“Entonces, tomando la mano del ciego, le sacó fuera de la aldea; y escupiendo en sus ojos, le puso las manos encima, y le preguntó si veía algo. Él, mirando, dijo: Veo los hombres como árboles, pero los veo que andan. Luego le puso otra vez las manos sobre los ojos, y le hizo que mirase; y fue restablecido, y vio de lejos y claramente a todos.” Marcos 8:23-25.

Vivimos en el tiempo de lo instantáneo, todo lo queremos ahora; a nadie le gusta esperar. Esta “pauta”, incluso, intentamos aplicarla en nuestra relación con el Señor, pero es necesario recordar que Dios es el dueño del tiempo y nada ni nadie puede atrasar o adelantar su “reloj”.

En cierta ocasión le trajeron a Jesús un ciego y le rogaron que le pusiera las manos y lo sanara. Pero había un problema en ese lugar: No había fe. Jesús ya había expresado su dolor por la incredulidad de las personas de Betsaida. (Lucas 10:13).

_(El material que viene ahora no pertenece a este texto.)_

Section flush.
Context (sync : CheckpointBatch -> bool) (commit : list Z -> bool).
(** A flush makes the whole batch durable, or fails for the disk or the store. *)
Lemma flush_checkpoint_ok p rs t : task_ok p rs t ->
  wp (flush_content_checkpoint sync commit) t (fun _ t' => task_ok p rs t' /\ intents (batch t') = []) (task_failed p rs).
Proof.
  intros [Hp Hb Hw Hperm (bs & Heff & Hbs & Hrs)]. pose proof Hb as [Hpol Hpi Hnd Hd Hf Ho Ht Hl]. unfold flush_content_checkpoint. do 2 wp_step. unfold take_batch.
  destruct (oldest_verified_at (batch t)) as [oldest|] eqn:Hold.
  - set (b := mkBatch _ _ _ _). assert (batch_good p b) as Hgood.
    { split; cbn; try done.
      - intros Hnil. rewrite Hnil in Ho. done.
      - intros x. rewrite elem_of_sort_by, elem_of_elements. apply Ht.
      - apply NoDup_sort_by, NoDup_elements. }
    do 3 wp_step. cbn [b_intents b]. rewrite byte_sum_ok by (done || lia). do 2 wp_step. rewrite <- Ho. cbn [ok_or]. wp_step. cbn [b_dirty_bytes b_oldest_verified_at b].
    rewrite Z.add_0_l, <- Hd, !Z.eqb_refl. cbn [negb orb]. wp_step. apply take_permits_ok; [done|cbn; congruence|]. do 2 wp_step. cbn [permits set_permits].
    rewrite bool_decide_true by done. cbn [negb]. destruct (sync b) eqn:Hsync; cbn [negb].
    + do 2 wp_step. destruct (commit _) eqn:Hcommit; cbn [negb].
      * wp_step. split; [|done]. split; cbn [batch set_batch set_permits add_effect permits effects policy intents].
        -- done.
        -- by apply empty_batch_ok.
        -- rewrite Hp in Hpol. destruct Hpol as (_ & _ & Hmp). split; rewrite (len_nil (A := CheckpointIntent)); lia.
        -- done.
        -- exists (bs ++ [b]). rewrite effects_of_snoc, intents_of_snoc, Heff, <- app_assoc. split; [done|]. split; [apply Forall_app; split; [done|by apply Forall_singleton]|].
           by rewrite app_nil_r.
      * wp_step. split; [done|]. exists bs, [Synced (b_targets b)]. cbn [effects add_effect set_permits set_batch]. rewrite Heff. split; [done|]. split; [done|].
        split; [rewrite <- Hrs; by apply prefix_app_r|]. right. by exists b.
    + wp_step. split; [done|]. exists bs, []. cbn [effects set_permits set_batch]. rewrite app_nil_r. split; [done|]. split; [done|]. split; [rewrite <- Hrs; by apply prefix_app_r|]. by left.
  - do 3 wp_step. assert (intents (batch t) = []) as Hnil.
    { symmetry in Ho. apply minimum_None in Ho. by destruct (intents (batch t)). }
    split; [|done]. destruct t as [s q e]. split; try done. by exists bs.
Qed.
Lemma insert_permit_ok i (Q : unit -> TaskState -> Prop) R t : i ∉ permits t -> Q tt (set_permits ({[i]} ∪ permits t) t) -> wp (insert_permit i) t Q R.
Proof. intros Hi HQ. unfold insert_permit. do 2 wp_step. rewrite bool_decide_false by done. by wp_step. Qed.
(** Between two inputs the batch is below its limits. *)
Definition task_ready (p : CheckpointPolicy) (rs : list CheckpointIntent) (t : TaskState) : Prop := task_ok p rs t /\ open (batch t).
Lemma empty_open p rs t : task_ok p rs t -> intents (batch t) = [] -> open (batch t).
Proof.
  intros [Hp [(_ & Hm & Hn) _ _ Hd _ _ _ _] _ _ _] Hnil. unfold open. rewrite Hd, Hnil, (len_nil (A := CheckpointIntent)). cbn [bytes_in foldr]. lia.
Qed.
Lemma task_ok_pushed p rs t i : task_ok p rs t -> let s := pushed i (dirty_bytes (batch t) + length_of i) (batch t) in
  batch_ok s -> within p (intents s) -> task_ok p (rs ++ [i]) (set_permits ({[piece_index i]} ∪ permits t) (set_batch s t)).
Proof.
  intros [Hp Hb Hw Hperm (bs & Heff & Hbs & Hrs)] s Hs Hws. split; try done; [by cbn; rewrite Hperm|]. exists bs. split; [done|]. split; [done|]. cbn. by rewrite app_assoc, Hrs.
Qed.
Lemma set_same_batch t : set_batch (batch t) t = t.
Proof. by destruct t. Qed.
(** One offer: an empty batch takes the intent, and after a flush the batch is empty. *)
Lemma settle_offer p rs i fuel clock t : task_ready p rs t -> intent_ok i ->
  (intents (batch t) = [] \/ forall t' clock, task_ready p rs t' -> intents (batch t') = [] ->
    wp (settle sync commit fuel i clock) t' (fun _ t' => task_ready p (rs ++ [i]) t') (task_failed p (rs ++ [i]))) ->
  wp (settle sync commit (S fuel) i clock) t (fun _ t' => task_ready p (rs ++ [i]) t') (task_failed p (rs ++ [i])).
Proof.
  intros [Ht Hopen] Hi Hnext. cbn [settle]. do 2 wp_step. pose proof (admit_ok i (clock O) (batch t) (tk_batch _ _ _ Ht) Hopen Hi) as Ha.
  assert (forall e t', task_failed p rs e t' -> task_failed p (rs ++ [i]) e t') as Hfail.
  { intros e t' (He & bs & extra & H1 & H2 & H3 & H4). split; [done|]. exists bs, extra. split; [done|]. split; [done|]. split; [by apply prefix_app_r|done]. }
  assert (forall e, external e -> task_failed p rs e t) as Hhere.
  { intros e He. split; [done|]. destruct (tk_effects _ _ _ Ht) as (bs & Heff & Hbs & Hrs). exists bs, []. rewrite app_nil_r. split; [done|]. split; [done|].
    split; [rewrite <- Hrs; by apply prefix_app_r|by left]. }
  destruct (admit_intent i (clock O) (batch t)) as [s [[|trigger|trigger j]|[]| |]]; try done; repeat wp_step; cbn [map_err]; wp_step.
  - destruct Ha as (-> & Hs & Hw & Ho & Hnew). rewrite (tk_policy _ _ _ Ht) in Hw. apply insert_permit_ok; [by cbn; rewrite (tk_permits _ _ _ Ht)|].
    split; [by apply (task_ok_pushed p rs t i Ht)|done].
  - destruct Ha as (-> & Hs & Hw & Hnew). rewrite (tk_policy _ _ _ Ht) in Hw. wp_step. apply insert_permit_ok; [by cbn; rewrite (tk_permits _ _ _ Ht)|].
    eapply wp_mono; [apply flush_checkpoint_ok; by apply (task_ok_pushed p rs t i Ht)| |done]. cbv beta. intros _ t' [Ht' Hnil]. split; [done|by eapply empty_open].
  - destruct Ha as (-> & -> & Hne). destruct Hnext as [Hnil|Hnext]; [done|]. rewrite set_same_batch. wp_step.
    eapply wp_mono; [by apply flush_checkpoint_ok| |]; cbv beta; [|by intros e t' He; apply Hfail]. intros _ t' [Ht' Hnil]. apply Hnext; [|done]. split; [done|by eapply empty_open].
  - destruct Ha as (-> & _). rewrite set_same_batch. by apply Hfail, Hhere.
  - destruct Ha as (-> & _). rewrite set_same_batch. by apply Hfail, Hhere.
Qed.
(** An intent is offered at most twice. *)
Lemma settle_ok p rs i t clock : task_ready p rs t -> intent_ok i ->
  wp (settle sync commit 2 i clock) t (fun _ t' => task_ready p (rs ++ [i]) t') (task_failed p (rs ++ [i])).
Proof.
  intros Ht Hi. apply settle_offer; [done|done|]. right. intros t' clock' Ht' Hnil. apply settle_offer; [done|done|by left].
Qed.
(** A batch with pieces in it has a deadline. *)
Lemma wait_for_ok p rs now t (Q : option Z -> TaskState -> Prop) R : task_ok p rs t -> (forall wait, Q wait t) -> wp (wait_for now) t Q R.
Proof.
  intros [_ [_ _ _ _ _ Ho _ _] _ _ _] HQ. unfold wait_for. do 2 wp_step. destruct (len (intents (batch t)) =? 0) eqn:Hlen; [by wp_step|].
  unfold next_flush_in, oldest_age. rewrite Ho. destruct (minimum _) eqn:Hm; [exact (HQ _)|]. apply minimum_None, fmap_nil_inv in Hm. by rewrite Hm in Hlen.
Qed.
Fixpoint received (inputs : list TaskInput) : list CheckpointIntent :=
  match inputs with
  | Received _ i _ :: inputs => i :: received inputs
  | TimedOut _ :: inputs => received inputs
  | _ => []
  end.
(** Whether the channel was closed, which ends the task. *)
Fixpoint is_closed (inputs : list TaskInput) : bool :=
  match inputs with [] => false | ChannelClosed _ :: _ => true | _ :: inputs => is_closed inputs end.
Definition input_ok (input : TaskInput) : Prop := match input with Received _ i _ => intent_ok i | _ => True end.
Lemma task_run p inputs : forall rs t, Forall input_ok inputs -> task_ready p rs t ->
  wp (task sync commit inputs) t (fun _ t' => task_ready p (rs ++ received inputs) t' /\ (is_closed inputs = true -> intents (batch t') = []))
    (task_failed p (rs ++ received inputs)).
Proof.
  induction inputs as [|[now i clock|now|now] inputs IH]; intros rs t Hin Ht; cbn [task received is_closed].
  - wp_step. by rewrite app_nil_r.
  - apply Forall_cons in Hin as [Hi Hin]. wp_step. eapply wait_for_ok; [by apply Ht|]. intros wait. wp_step. rewrite cons_middle, app_assoc.
    eapply wp_mono; [by apply settle_ok| |]; cbv beta.
    + intros _ t' Ht'. by apply IH.
    + intros e t' (He & bs & extra & H1 & H2 & H3 & H4). split; [done|]. exists bs, extra. split; [done|]. split; [done|]. split; [by apply prefix_app_r|done].
  - apply Forall_cons in Hin as [_ Hin]. wp_step. eapply wait_for_ok; [by apply Ht|]. intros wait. wp_step.
    eapply wp_mono; [by apply flush_checkpoint_ok, Ht| |]; cbv beta.
    + intros _ t' [Ht' Hnil]. apply IH; [done|]. split; [done|by eapply empty_open].
    + intros e t' (He & bs & extra & H1 & H2 & H3 & H4). split; [done|]. exists bs, extra. split; [done|]. split; [done|]. split; [by apply prefix_app_r|done].
  - wp_step. eapply wait_for_ok; [by apply Ht|]. intros wait. rewrite app_nil_r. eapply wp_mono; [by apply flush_checkpoint_ok, Ht| |done]. cbv beta. intros _ t' [Ht' Hnil].
    split; [|done]. split; [done|by eapply empty_open].
Qed.
End flush.
Lemma task_start_ready p : policy_ok p -> task_ready p [] (task_start p).
Proof.
  intros Hp. assert (task_ok p [] (task_start p)) as Ht; [|split; [done|by eapply empty_open]]. pose proof Hp as (_ & _ & Hm). split; cbn; try done.
  - by apply empty_batch_ok.
  - split; rewrite (len_nil (A := CheckpointIntent)); lia.
  - by exists [].
Qed.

La gente quería que el Señor pusiera las manos sobre el ciego y resolviera el caso rápidamente, pero Él hizo algo que dejó perplejo a todos, incluso a nosotros al leer la historia casi dos mil años después: ¡Escupió en sus ojos! No parecía ser el método más higiénico y adecuado.

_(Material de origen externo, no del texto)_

(** ** The registry *)
Record registry_ok (s : PeerRegistry) : Prop := {
  rg_capacity : len (records s) <= max_records (config s);
  rg_ids : NoDup (record_id <$> records s);
  rg_ids_known : Forall (fun r => 1 <= record_id r < next_record_id s) (records s);
  rg_endpoints : NoDup (endpoint <$> records s);
  rg_orders : NoDup (observation_order <$> records s);
  rg_orders_known : Forall (fun r => observation_order r < next_observation_order s) (records s);
  rg_attempts : NoDup (omap (fun r => attempt_of (phase r)) (records s));
  rg_records : Forall (record_ok (next_attempt_id s)) (records s);
  rg_next : 1 <= next_record_id s /\ 1 <= next_attempt_id s;
}.
Lemma omap_perm {A B} (f : A -> option B) l k : l ≡ₚ k -> omap f l ≡ₚ omap f k.
Proof. intros H. by rewrite H. Qed.
Lemma fmap_insert_same {A B} (f : A -> B) (l : list A) i x y : l !! i = Some x -> f y = f x -> f <$> (<[i := y]> l) = f <$> l.
Proof. intros Hi E. rewrite list_fmap_insert, E. apply list_insert_id. by rewrite list_lookup_fmap, Hi. Qed.
Lemma omap_insert_split {A B} (f : A -> option B) (l : list A) i x y : l !! i = Some x ->
  exists l1 l2 : list B, omap f l = l1 ++ option_list (f x) ++ l2 /\ omap f (<[i := y]> l) = l1 ++ option_list (f y) ++ l2.
Proof.
  intros Hi. exists (omap f (take i l)), (omap f (drop (S i) l)). split.
  - rewrite <- (take_drop_middle l i x Hi) at 1. rewrite omap_app. cbn. by destruct (f x).
  - rewrite insert_take_drop by (by eapply lookup_lt_Some). rewrite omap_app. cbn. by destruct (f y).
Qed.
Lemma phase_attempt n p p' n' : phase_step n p p' n' -> n <= n' /\ (attempt_of p' = attempt_of p \/ attempt_of p' = None \/ (attempt_of p' = Some n /\ n' = n + 1)).
Proof. destruct 1; cbn; (split; [lia|]); auto. Qed.
Lemma attempts_known s : registry_ok s -> forall a, a ∈ omap (fun r => attempt_of (phase r)) (records s) -> a < next_attempt_id s.
Proof.
  intros Hok a (r & Hr & Ha)%list_elem_of_omap. pose proof (rg_records s Hok) as Hall. rewrite Forall_forall in Hall. pose proof (ro_attempt _ _ (Hall r Hr)) as H. by rewrite Ha in H.
Qed.
Lemma record_ok_mono n m r : n <= m -> record_ok n r -> record_ok m r.
Proof. intros Hle []. split; try done; by eapply known_attempt_mono. Qed.
Lemma update_registry_ok s i r r' n' : registry_ok s -> records s !! i = Some r -> rstep (next_attempt_id s) r r' n' ->
  registry_ok (mkRegistry (config s) (<[i := r']> (records s)) (next_record_id s) n' (next_observation_order s)).
Proof.
  intros Hok Hi [H1 H2 H3 H4 _ H5]. pose proof (attempts_known s Hok) as Hknown. destruct Hok as [Hc Hid Hidk He Ho Hok' Ha Hr [Hn1 Hn2]].
  destruct (phase_attempt _ _ _ _ H4) as [Hle Hatt]. pose proof (Forall_lookup_1 _ _ _ _ Hr Hi) as Hri.
  split; cbn [config records next_record_id next_attempt_id next_observation_order].
  - by rewrite len_insert.
  - by rewrite (fmap_insert_same _ _ _ r).
  - apply Forall_insert; [done|]. rewrite H1. exact (Forall_lookup_1 _ _ _ _ Hidk Hi).
  - by rewrite (fmap_insert_same _ _ _ r).
  - by rewrite (fmap_insert_same _ _ _ r).
  - apply Forall_insert; [done|]. rewrite H3. exact (Forall_lookup_1 _ _ _ _ Hok' Hi).
  - destruct (omap_insert_split (fun r => attempt_of (phase r)) (records s) i r r' Hi) as (l1 & l2 & E1 & E2). rewrite E2. rewrite E1 in Ha, Hknown.
    destruct Hatt as [-> |[-> |[-> _]]]; [done| |].
    + cbn. apply NoDup_app in Ha as (Hl1 & Hd & Hl2). apply NoDup_app in Hl2 as (_ & _ & Hl2). apply NoDup_app. split; [done|]. split; [|done].
      intros x Hx Hx2. apply (Hd x Hx). apply elem_of_app. by right.
    + assert (next_attempt_id s ∉ l1 ++ l2) as Hnew.
      { intros Hin. assert (next_attempt_id s < next_attempt_id s); [|lia]. apply Hknown. apply elem_of_app in Hin as [?|?]; rewrite !elem_of_app; tauto. }
      assert (NoDup (l1 ++ l2)) as Hnd.
      { apply NoDup_app in Ha as (Hl1 & Hd & Hl2). apply NoDup_app in Hl2 as (_ & _ & Hl2). apply NoDup_app. split; [done|]. split; [|done].
        intros x Hx Hx2. apply (Hd x Hx). apply elem_of_app. by right. }
      change (NoDup (l1 ++ next_attempt_id s :: l2)). rewrite <- Permutation_middle. by constructor.
  - apply Forall_insert; [|by apply H5]. eapply Forall_impl; [exact Hr|]. intros x. by apply record_ok_mono.
  - lia.
Qed.
(** Removing peers, or a source of every peer. *)
Lemma resourced_fmap {B} (f : PeerRecord -> B) kept l : (forall x r, f (set_sources x r) = f r) -> Forall2 resourced kept l -> f <$> l = f <$> kept.
Proof. intros Hf. induction 1 as [|r r' kept l [x ->] _ IH]; [done|]. cbn. by rewrite Hf, IH. Qed.
Lemma resourced_omap {B} (f : PeerRecord -> option B) kept l : (forall x r, f (set_sources x r) = f r) -> Forall2 resourced kept l -> omap f l = omap f kept.
Proof. intros Hf. induction 1 as [|r r' kept l [x ->] _ IH]; [done|]. cbn. by rewrite Hf, IH. Qed.
Lemma resourced_forall (P : PeerRecord -> Prop) kept l : (forall x r, P r -> P (set_sources x r)) -> Forall2 resourced kept l -> Forall P kept -> Forall P l.
Proof. intros HP. induction 1 as [|r r' kept l [x ->] _ IH]; [done|]. intros [H1 H2]%Forall_cons. constructor; auto. Qed.
Lemma nodup_kept {A B} (f : A -> B) (l kept dropped : list A) : l ≡ₚ kept ++ dropped -> NoDup (f <$> l) -> NoDup (f <$> kept).
Proof. intros -> H. rewrite fmap_app in H. by apply NoDup_app in H as [H _]. Qed.
Lemma nodup_kept_omap {A B} (f : A -> option B) (l kept dropped : list A) : l ≡ₚ kept ++ dropped -> NoDup (omap f l) -> NoDup (omap f kept).
Proof. intros E H. rewrite (omap_perm _ _ _ E), omap_app in H. by apply NoDup_app in H as [H _]. Qed.
Lemma forall_kept {A} (P : A -> Prop) (l kept dropped : list A) : l ≡ₚ kept ++ dropped -> Forall P l -> Forall P kept.
Proof. intros -> H. by apply Forall_app in H as [H _]. Qed.
Lemma len_perm {A} (l k : list A) : l ≡ₚ k -> len l = len k.
Proof. intros H. unfold len. by rewrite H. Qed.
Lemma record_ok_sources n x r : record_ok n r -> record_ok n (set_sources x r).
Proof. intros []. by split. Qed.
Lemma drop_registry_ok s kept dropped l l' : registry_ok s -> records s ≡ₚ kept ++ dropped -> Forall2 resourced kept l -> l' ≡ₚ l -> registry_ok (set_records l' s).
Proof.
  intros [Hc Hid Hidk He Ho Hok' Ha Hr Hn] E HF El. split; cbn [set_records config records next_record_id next_attempt_id next_observation_order]; [..|done].
  - rewrite (len_perm _ _ El). rewrite (len_perm _ _ E), len_app in Hc. assert (len l = len kept) as -> by (unfold len; by rewrite (Forall2_length _ _ _ HF)).
    pose proof (len_nonneg dropped). lia.
  - rewrite El. rewrite (resourced_fmap record_id kept l) by done. by eapply nodup_kept.
  - rewrite El. apply (resourced_forall _ kept l); [done|done|]. by eapply forall_kept.
  - rewrite El. rewrite (resourced_fmap endpoint kept l) by done. by eapply nodup_kept.
  - rewrite El. rewrite (resourced_fmap observation_order kept l) by done. by eapply nodup_kept.
  - rewrite El. apply (resourced_forall _ kept l); [done|done|]. by eapply forall_kept.
  - rewrite (omap_perm _ _ _ El). rewrite (resourced_omap _ kept l) by done. by eapply nodup_kept_omap.
  - rewrite El. apply (resourced_forall _ kept l); [apply record_ok_sources|done|]. by eapply forall_kept.
Qed.
Lemma new_record_ok n id order o now : 1 <= n -> record_ok n (new_record id order o now).
Proof. intros Hn. unfold new_record. split; cbn; try destruct (o_utp_advertised o); cbn; unfold is_u; try lia; done. Qed.
Lemma nodup_snoc {A} (l : list A) x : NoDup l -> x ∉ l -> NoDup (l ++ [x]).
Proof. intros Hl Hx. apply NoDup_app. split; [done|]. split; [|by apply NoDup_singleton]. intros y Hy Hy'%list_elem_of_singleton. by subst. Qed.
Lemma not_in_fmap {A B} (f : A -> B) l y : Forall (fun x => f x <> y) l -> y ∉ f <$> l.
Proof. intros H (x & -> & Hx)%list_elem_of_fmap. rewrite Forall_forall in H. by apply (H x Hx). Qed.
Lemma observe_registry_ok s kept dropped o now l' : registry_ok s -> records s ≡ₚ kept ++ dropped -> len kept < max_records (config s) -> Forall (fun r => endpoint r <> o_endpoint o) kept ->
  l' ≡ₚ kept ++ [new_record (next_record_id s) (next_observation_order s) o now] ->
  registry_ok (mkRegistry (config s) l' (next_record_id s + 1) (next_attempt_id s) (next_observation_order s + 1)).
Proof.
  intros [Hc Hid Hidk He Ho Hok' Ha Hr [Hn1 Hn2]] E Hlen Hnew El. pose proof (forall_kept _ _ _ _ E Hidk) as Hk1. pose proof (forall_kept _ _ _ _ E Hok') as Hk2.
  split; cbn [config records next_record_id next_attempt_id next_observation_order].
  - rewrite (len_perm _ _ El), len_app, len_cons, len_nil. lia.
  - rewrite El, fmap_app. apply nodup_snoc; [exact (nodup_kept _ _ _ _ E Hid)|]. apply not_in_fmap. eapply Forall_impl; [exact Hk1|]. cbn. lia.
  - rewrite El. apply Forall_app. split; [|constructor; [cbn; lia|constructor]]. eapply Forall_impl; [exact Hk1|]. cbn. lia.
  - rewrite El, fmap_app. apply nodup_snoc; [exact (nodup_kept _ _ _ _ E He)|]. by apply not_in_fmap.
  - rewrite El, fmap_app. apply nodup_snoc; [exact (nodup_kept _ _ _ _ E Ho)|]. apply not_in_fmap. eapply Forall_impl; [exact Hk2|]. cbn. lia.
  - rewrite El. apply Forall_app. split; [|constructor; [cbn; lia|constructor]]. eapply Forall_impl; [exact Hk2|]. cbn. lia.
  - rewrite (omap_perm _ _ _ El), omap_app. cbn. rewrite app_nil_r. exact (nodup_kept_omap _ _ _ _ E Ha).
  - rewrite El. apply Forall_app. split; [exact (forall_kept _ _ _ _ E Hr)|]. constructor; [by apply new_record_ok|constructor].
  - lia.
Qed.
Lemma evolves_ok s s' : registry_ok s -> evolves s s' -> registry_ok s'.
Proof. intros Hok H. destruct H; [by eapply update_registry_ok|by eapply drop_registry_ok|by eapply observe_registry_ok]. Qed.
Lemma reaches_ok s s' : registry_ok s -> reaches s s' -> registry_ok s'.
Proof. intros Hok. induction 1 as [|s1 s2 s3 H _ IH]; [done|]. apply IH. by eapply evolves_ok. Qed.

Jesús no sanó instantáneamente a este hombre. ¡Qué frustración para muchos! Quizás algunos se habrán preguntado: ¿Estará perdiendo su poder Jesús? No, de ninguna manera, Él actúa como quiere y en su tiempo.

El Señor comenzó dándole una visión parcial al ciego, pero él no se conformó con esto, permaneció al lado de Jesús hasta que completó el milagro.  Jesús le puso otra vez las manos sobre los ojos y ¡vio claramente!

Qué duda cabe que todos queremos una respuesta de Dios ya y ahora, pero a veces el Señor tiene otros planes. Él puede responder oraciones de una vez, pero en otras ocasiones lo hace poco a poco. Siempre actúa de acuerdo con los propósitos que espera cumplir en nuestra vida.

Por eso hoy quiero animarte a que no desmayes ni te des por vencido, espera en Él. El Señor está trabajando en ti. A veces lo hace silenciosamente y otras veces irrumpe con todo su poder, pero nunca faltará a sus promesas. “Encomienda a Jehová tu camino, y confía en él; y él hará.” (Salmo 37:5).